Auteurs : Kamila Benayada, Jaime Correa, Jennifer Connelly, Veronique Eleftériou-Perrin, Pierre Floquet, Jean Foubert, William Gleeson, Véronique Ha Van, Ariane Hudelet, Anne Hurault-Paupe, Paricia Kruth, Catherine Marcangeli, Mark Meigs, Guillaume Mouleux, François Specq, Penny Starfield, Barbara Turquier
Pause déjeuner
14h-14h30 Jean-François Baillon (CLIMAS – Université Bordeaux Montaigne)
Images en souffrance ? Quand le cinéma met à mal la parole
Du cinéma d’animation expérimental de Len Lye, Norman MacLaren (Blinkity Blank, Caprice en couleurs) et des Frères Quay (In Absentia, 2000) au cinéma underground de Kenneth Anger (Invocation of My Demon Brother) ou au cinéma expérimental tout court (Annabel Nicolson, Slides), un certain cinéma trouve matière à lancer des défis à la mise en paroles de l’expérience visuelle qu’il propose au spectateur.

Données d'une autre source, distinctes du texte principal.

(* ===== verification/SimpleO3Safety.v ===== *)
(** * SimpleO3Safety: the processor frontend never fails

    The invariant of the cores and their cache, kept by every tick and every
    callback on top of any memory system that accepts or refuses requests
    without failing, as long as the statistics counters of the cache, which
    are [int], have room: a round counts at most two accesses per core. *)
From stdpp Require Import prelude gmap strings.
From S2P Require Import Prelude DramSpec Request BitUtils ChannelMapper MemSystem LLC LlcInv LlcProps InstWindow TraceFile Frontend Core SimpleO3.
Open Scope Z_scope.

(** What the frontend needs of the translation. *)
Class TotalTranslation (T : Type) `{ITranslation T} := {
  tt_ok : T -> Prop;
  tt_translate : forall t req, tt_ok t -> in64 (addr req) ->
    exists ready req', translate t req = Ok (ready, req') /\ in64 (addr req') /\
      source_id req' = source_id req /\ callback req' = callback req
}.

#[export] Instance NoTranslation_total : TotalTranslation NoTranslation.
Proof.
  refine {| tt_ok t := 0 < nt_max_paddr t |}. intros [mx] req Hmx Ha. cbn in *. unfold NoTranslation_translate, rem64. cbn.
  destruct (Z.eqb_spec mx 0); [lia|]. destruct (Z.eqb_spec mx (-1)); [lia|]. rewrite andb_false_r. cbn.
  do 2 eexists. split; [done|]. cbn. unfold in64 in *. split_and!; try done.
  - pose proof (Z.rem_bound_abs (addr req) mx). pose proof (Z.rem_sign_mul (addr req) mx ltac:(lia)).
    destruct (Z.le_gt_cases 0 (addr req)); [pose proof (Z.rem_nonneg (addr req) mx); lia|].
    pose proof (Z.rem_le (- addr req) mx). rewrite Z.rem_opp_l in * by lia. lia.
  - destruct (Z.le_gt_cases 0 (addr req)); [pose proof (Z.rem_le (addr req) mx); lia|].
    pose proof (Z.rem_nonpos (addr req) mx). lia.
Defined.

(** ** The invariant *)
Section Invariant.
Variable n : nat.   (** the number of cores *)
Variable line : Z.  (** the line size *)

Definition from_core (r : Request) : Prop := 0 <= source_id r < Z.of_nat n.

Record trace_ok (t : Trace) : Prop := mkTraceOk {
  to_len : tr_trace_length t = Z.of_nat (length (tr_trace t));
  to_idx : 0 <= tr_curr_trace_idx t < tr_trace_length t;
  to_addr : Forall (fun i => in64 (load_addr i) /\ in64 (store_addr i)) (tr_trace t)
}.

Record core_ok (o : SimpleO3Core) : Prop := mkCoreOk {
  co_id : 0 <= o_id o < Z.of_nat n;
  co_trace : trace_ok (o_trace o);
  co_window : window_ok (o_window o);
  co_load : in64 (o_load_addr o);
  co_store : in64 (o_writeback_addr o)
}.

Definition queues_ok (c : SimpleO3LLC) : Prop :=
  line_bytes (c_params c) = line /\
  Forall (fun p => in64 (addr p.2) /\ size_bytes p.2 = line) (m_miss_list c) /\
  Forall (fun p => in64 (addr p.2) /\ from_core p.2 /\ is_Some (callback p.2)) (m_hit_list c) /\
  map_Forall (fun _ l => Forall from_core l) (m_receive_requests c).

(** No statistics counter of the cache is above a bound. *)
Definition counts_le (k : Z) (c : SimpleO3LLC) : Prop := Forall (fun x => 0 <= x <= k) (counters (c_counts c)).

Definition cache_ok (k : Z) (c : SimpleO3LLC) : Prop := llc_ok c /\ queues_ok c /\ counts_le k c.

Record o3_ok {T} (k : Z) (f : SimpleO3 T) : Prop := mkO3Ok {
  oo_llc : cache_ok k (f_llc f);
  oo_num : length (f_cores f) = n;
  oo_cores : Forall core_ok (f_cores f)
}.

Lemma cache_mono k k' c : k <= k' -> cache_ok k c -> cache_ok k' c.
Proof. intros Hk (H1 & H2 & H3). split_and!; [done|done|]. eapply Forall_impl; [exact H3|]. cbn. lia. Qed.

Lemma o3_mono {T} k k' (f : SimpleO3 T) : k <= k' -> o3_ok k f -> o3_ok k' f.
Proof. intros Hk []. split; [by eapply cache_mono|done|done]. Qed.

Lemma receivers_default c a : queues_ok c -> Forall from_core (default [] (m_receive_requests c !! a)).
Proof. intros (_&_&_&Hr). destruct (m_receive_requests c !! a) as [l|] eqn:Ha; [|constructor]. by apply (Hr a). Qed.

(** ** The cache *)
Lemma fetch_source req : source_id (fetch_of req) = source_id req.
Proof. unfold fetch_of. by destruct (_ =? _). Qed.

Lemma outcome_queues c clk req r :
  llc_ok c -> queues_ok c -> in64 (addr req) -> from_core req -> is_Some (callback req) -> llc_outcome c clk req r ->
  queues_ok r.2 /\ addr r.1.2 = addr req.
Proof.
  intros [[j G] I] Hq Ha Hs Hcb Hout. pose proof (receivers_default c) as Hrec. destruct Hq as (Hline & Hm & Hh & Hr).
  assert (Hrec' : forall a, Forall from_core (default [] (m_receive_requests c !! a))) by (intros; by apply Hrec).
  assert (Hf : from_core (fetch_of req)) by (unfold from_core; by rewrite fetch_source).
  destruct Hout as [l counts _ Hl Hlr Ht|a k counts _ He Hb|counts _ Hnm Hfull|s written counts _ Hnt Hnm Hlen Hcase]; cbn [snd fst];
    (split; [|first [done | by rewrite addr_fetch | exact (addr_fetch req)]]); unfold queues_ok; cbn; split_and!; try done.
  - apply Forall_app. split; [done|]. by apply Forall_singleton.
  - apply map_Forall_insert_2; [|done]. apply Forall_app. split; [done|]. by apply Forall_singleton.
  - rewrite !Forall_app. split_and!; [done| |].
    + destruct Hcase as [(_ & _ & ->)|(v & o & w & Hset & _ & _ & _ & _ & ->)]; [constructor|].
      destruct (l_dirty v); [|constructor]. apply Forall_singleton. split; [|done]. cbn.
      assert (Hv : v ∈ lines (m_cache_sets c) (index_of (c_params c) (addr req))).
      { fold (the_set c (addr req)). rewrite Hset. apply elem_of_app. right. by left. }
      by destruct (so_line _ _ _ _ (li_sets _ _ _ _ I _) v Hv) as (? & _).
    + apply Forall_singleton. split; [|done]. cbn. by rewrite addr_fetch.
  - apply map_Forall_insert_2; [|done]. by apply Forall_singleton.
Qed.

Lemma counts_le_step k st st' :
  counts_step st st' -> Forall (fun x => 0 <= x <= k) (counters st) -> Forall (fun x => 0 <= x <= k + 1) (counters st').
Proof. unfold counts_step. induction 1 as [|x y l l' Hxy _ IH]; intros Hl; [constructor|]. apply Forall_cons in Hl as [? ?]. constructor; [lia|by apply IH]. Qed.

(** A counter that is not at the largest [int] can count the request. *)
Lemma cache_send k c clk req :
  k < 2 ^ 31 - 1 -> cache_ok k c -> in64 (addr req) -> from_core req -> is_Some (callback req) ->
  exists ok req' c', llc_send c clk req = Ok (ok, req', c') /\ cache_ok (k + 1) c' /\ addr req' = addr req.
Proof.
  intros Hk (Hc & Hq & Hn) Ha Hs Hcb. pose proof (llc_send_ends c clk req Hc Ha) as Hsend.
  destruct (llc_send c clk req) as [[[ok req'] c']|e].
  - destruct Hsend as [Hout Hok']. destruct (outcome_queues c clk req _ Hc Hq Ha Hs Hcb Hout) as [Hq' Haddr].
    exists ok, req', c'. split; [done|]. split; [|done]. split; [done|]. split; [done|]. exact (counts_le_step _ _ _ (outcome_counts _ _ _ _ Hout) Hn).
  - destruct Hsend as [_ Hroom]. destruct Hroom. eapply Forall_impl; [exact Hn|]. cbn. lia.
Qed.

Lemma cache_receive k c req :
  cache_ok k c -> in64 (addr req) -> exists c', llc_receive c req = Ok c' /\ cache_ok k c'.
Proof.
  intros (Hc & Hq & Hn) Ha. destruct (llc_receive_ok c req Hc Ha) as (c' & Hr & Hok & Hp & _ & Hm & Hh & Hrec & Hk).
  exists c'. split; [done|]. split; [done|]. unfold queues_ok, counts_le. by rewrite Hp, Hm, Hh, Hrec, Hk.
Qed.

(** ** The cores *)
Lemma core_ok_window o w : core_ok o -> window_ok w -> core_ok (with_o_window o w).
Proof. by intros [] ?. Qed.

Lemma fetch_ok o : core_ok o -> exists o', fetch_inst o = Ok o' /\ core_ok o'.
Proof.
  intros [Hid [Hlen Hidx Hadr] Hw Hl Hs]. unfold fetch_inst, get_next_inst.
  destruct (lookup_lt_is_Some_2 (tr_trace (o_trace o)) (Z.to_nat (tr_curr_trace_idx (o_trace o)))) as [i Hi]; [lia|].
  rewrite <- (Z2Nat.id (tr_curr_trace_idx (o_trace o))) by lia. rewrite (proj2 (vget_nat _ _ _) Hi). cbn [mbind res_bind].
  destruct (Z.eqb_spec (tr_trace_length (o_trace o)) 0); [lia|]. cbn [mbind res_bind fst snd]. eexists. split; [done|].
  rewrite Forall_forall in Hadr. destruct (Hadr i) as [Hl' Hs']; [by apply list_elem_of_lookup_2 in Hi|].
  split; cbn; try done. split; cbn; [done| |by apply Forall_forall]. apply Z.mod_pos_bound. lia.
Qed.

Lemma bubbles_ok fuel : forall o k,
  core_ok o -> o_num_bubbles o <= Z.of_nat fuel -> exists r o', issue_bubbles fuel o k = Ok (r, o') /\ core_ok o'.
Proof.
  induction fuel as [|fuel IH]; intros o k Ho Hf; cbn [issue_bubbles].
  { destruct (Z.ltb_spec 0 (o_num_bubbles o)); [lia|]. eauto. }
  destruct (Z.ltb_spec 0 (o_num_bubbles o)); [|eauto]. destruct (_ =? _); [eauto|].
  destruct (is_full (o_window o)) eqn:Hfull; [eauto|].
  destruct (insert_entries (o_window o) true (-1) (co_window o Ho) Hfull) as (w & -> & Hw & _). cbn [mbind res_bind].
  apply IH; [|cbn; lia]. destruct Ho. by split.
Qed.

Lemma core_retire_ok clk o : core_ok o -> exists o', core_retire clk o = Ok o' /\ core_ok o'.
Proof.
  intros Ho. unfold core_retire. destruct (retire_entries (o_window o) (co_window o Ho)) as (w & -> & Hw & _).
  cbn [mbind res_bind fst snd]. eexists. split; [done|]. destruct Ho. by destruct (negb _ && _).
Qed.

Lemma core_receive_ok o r : core_ok o -> exists o', SimpleO3Core_receive o r = Ok o' /\ core_ok o'.
Proof.
  intros Ho. unfold SimpleO3Core_receive. destruct (set_ready_entries (o_window o) (addr r) (co_window o Ho)) as (w & -> & Hw & _).
  cbn [mbind res_bind]. eexists. split; [done|]. destruct Ho. by destruct (negb _ && _ && _).
Qed.

Section Translated.
Context {T : Type} `{TotalTranslation T}.
Variable tr : T.
Hypothesis Htr : tt_ok tr.

Lemma load_ok clk i k o c :
  k < 2 ^ 31 - 1 -> core_ok o -> cache_ok k c ->
  exists b o' c', issue_load tr receive_cb clk i o c = Ok (b, o', c') /\ core_ok o' /\ cache_ok (k + 1) c'.
Proof using Htr.
  intros Hk Ho Hc. pose proof (cache_mono k (k + 1) c ltac:(lia) Hc) as Hc1.
  unfold issue_load. destruct (_ =? -1); [eauto 6|]. destruct (_ =? _); [eauto 6|].
  destruct (is_full (o_window o)) eqn:Hfull; [eauto 6|].
  destruct (tt_translate tr (Request_src (o_load_addr o) Type_Read (o_id o) (Some receive_cb)) Htr (co_load o Ho))
    as (ready & req & -> & Ha & Hs & Hcb). cbn [mbind res_bind]. destruct ready; cbn [negb]; [|eauto 6].
  destruct (cache_send k c clk req Hk Hc Ha) as (ok & req' & c' & -> & Hc' & _);
    [unfold from_core; rewrite Hs; apply Ho|by rewrite Hcb; eauto|]. cbn [mbind res_bind]. destruct ok; [|eauto 6].
  destruct (insert_entries (o_window o) false (addr req') (co_window o Ho) Hfull) as (w & -> & Hw & _).
  cbn [mbind res_bind]. do 3 eexists. split; [done|]. split; [|done]. destruct Ho. by split.
Qed.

Pour autant un cinéma plus narratif, de Kubrick (2001 : a space odyssey, 1968) à Nicolas Roeg (le bien nommé Don’t Look Now, 1973) n’est pas exempt de ces moments de dissemblance où le spectateur est au bord de « ne pas voir », selon la formule derridienne. Comment alors accorder les mots à l’expérience visuelle, et tout d’abord, cela a-t-il encore un sens ? N’est-ce pas plutôt à une expérience de l’invisible condition du visible, théorisée par Merleau-Ponty et d’autres, que nous sommes conviés, et ne faudrait-il pas alors, en adéquation avec cette expérience, nous acheminer vers cette « parole muette » qui donne son titre à un ouvrage de Jacques Rancière ? C’est à ce type de questionnement que la présente communication proposera d’associer l’auditoire, principalement à partir du court métrage de Stephen et Timothy Quay In Absentia (2000) et de brèves incursions dans le long métrage de Nicolas Roeg Don’t Look Now (1973).
14h30-15h Loïc Chevalier (HiCSA Paris 1 - EPITECH)

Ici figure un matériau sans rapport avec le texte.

(** The address vector of a streaming index. *)
Lemma streaming_vec idx :
  0 <= idx ->
  exists av, streaming_addr_vec p idx = Ok av /\ length av = Z.to_nat (lt_addr_vec_size p) /\
    (forall pos cnt, (pos, cnt) ∈ slots -> exists x, vget av pos = Ok x /\ 0 <= x < cnt) /\
    bank_flat_loop slots av 0 = Ok (stream_bank p idx) /\
    vget av (lt_row_pos p) = Ok (stream_row p idx) /\
    vget av (lt_col_pos p) = Ok (stream_line p idx * lt_internal_prefetch_size p).
Proof using R.
  intros Hidx. pose proof units_bound as Hu. destruct (stream_bounds idx) as (Hb1 & Hb2 & Hb3).
  destruct R as [Hsl Hsz Hbk Htot [Hrow Hrn] (Hcol & Hcn & Hcr) Hrows Hcls Hpf Hcols Hlines].
  assert (Hq : 0 <= idx / lt_total_bank_units p) by (apply Z.div_pos; lia).
  assert (Hq2 : 0 <= idx / lt_total_bank_units p / lt_stream_cls p) by (apply Z.div_pos; lia).
  assert (Hcls31 : lt_num_cls p < 2 ^ 31) by nia.
  destruct (decompose_compose (reverse slots) (stream_bank p idx) (replicate (Z.to_nat (lt_addr_vec_size p)) 0))
    as (av & Hd & Hlen & _ & Hin & Hback); [rewrite length_replicate; by apply slots_reverse|by rewrite capacity_reverse, Htot|lia|].
  rewrite length_replicate in Hlen. rewrite reverse_involutive in Hback.
  set (av1 := <[Z.to_nat (lt_row_pos p) := stream_row p idx]> av).
  set (av2 := <[Z.to_nat (lt_col_pos p) := stream_line p idx * lt_internal_prefetch_size p]> av1).
  assert (Hs1 : vset av (lt_row_pos p) (stream_row p idx) = Ok av1) by (apply vset_Ok; split; [lia|done]).
  assert (Hs2 : vset av1 (lt_col_pos p) (stream_line p idx * lt_internal_prefetch_size p) = Ok av2)
    by (apply vset_Ok; split; [unfold av1; rewrite length_insert; lia|done]).
  assert (Hsame : forall pos cnt, (pos, cnt) ∈ slots -> vget av2 pos = vget av pos).
  { intros pos cnt Hpc. apply (list_elem_of_fmap_2 fst) in Hpc. cbn in Hpc.
    rewrite (vget_vset_other _ _ _ _ _ Hs2) by (intros ->; done). by rewrite (vget_vset_other _ _ _ _ _ Hs1) by (intros ->; done). }
  exists av2. split_and!.
  - unfold streaming_addr_vec, zero_vec, decompose_bank. destruct (Z.ltb_spec (lt_addr_vec_size p) 0); [lia|]. cbn [mbind res_bind].
    destruct (size_ops idx _ Hidx Hu) as [-> ->]. cbn [mbind res_bind].
    destruct (size_ops _ (lt_stream_cls p) Hq) as [-> ->]; [lia|]. cbn [mbind res_bind].
    fold (stream_line p idx). rewrite (i32_id (stream_line p idx)) by lia. unfold mul_int. rewrite int_ok by nia. cbn [mbind res_bind].
    destruct (size_ops _ (lt_num_rows p) Hq2) as [-> _]; [lia|]. cbn [mbind res_bind]. rewrite Hsl. cbn [mbind res_bind].
    fold (stream_bank p idx). rewrite (i32_id (stream_bank p idx)), Hd by lia. cbn [mbind res_bind].
    fold (stream_row p idx). rewrite (i32_id (stream_row p idx)), Hs1 by lia. cbn [mbind res_bind]. exact Hs2.
  - unfold av2, av1. by rewrite !length_insert.
  - intros pos cnt Hpc. rewrite (Hsame pos cnt Hpc). apply Hin. by apply elem_of_reverse.
  - by rewrite (bank_flat_ext slots av av2).
  - rewrite (vget_vset_other _ _ _ _ _ Hs2) by done. by eapply vget_vset_eq.
  - by eapply vget_vset_eq.
Qed.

Poétique de l'Indicible. Le monstre, le rêveur, le soldat: 3 exemples américains d'une grammaire cinématographique de l'ineffable.
Recherchant pour quelles œuvres le terme indicible est couramment utilisé pour décrire des films américains, nous nous sommes rapidement rendu compte qu'il affleurait d'abord dans le film d'horreur, avant de naviguer dans le cinéma de science fiction des années 1950 et notamment pour qualifier la figure du monstre et de l'extra-terrestre, pour finalement se retrouver étroitement lié à la figure d'auteurs comme David Lynch ou Terrence Malick.
En étudiant ces images que la critique qualifie d’indicibles, se révèle une pratique cinématographique fondée sur le hors champ, l'usage du son et d'une échelle de plan distanciant le spectateur de l'action, formant une grammaire cinématographique qui circule au delà du cinéma fantastique pour se retrouver dans des œuvres plus conventionnelles (nous prendrons ici appui sur le film de guerre).
Nous tenterons de montrer comment s'organise cette poétique de l'Indicible dans le cinéma américain et de quelles manières elle conduit à une autonomisation du plan et partant de l'image indicible.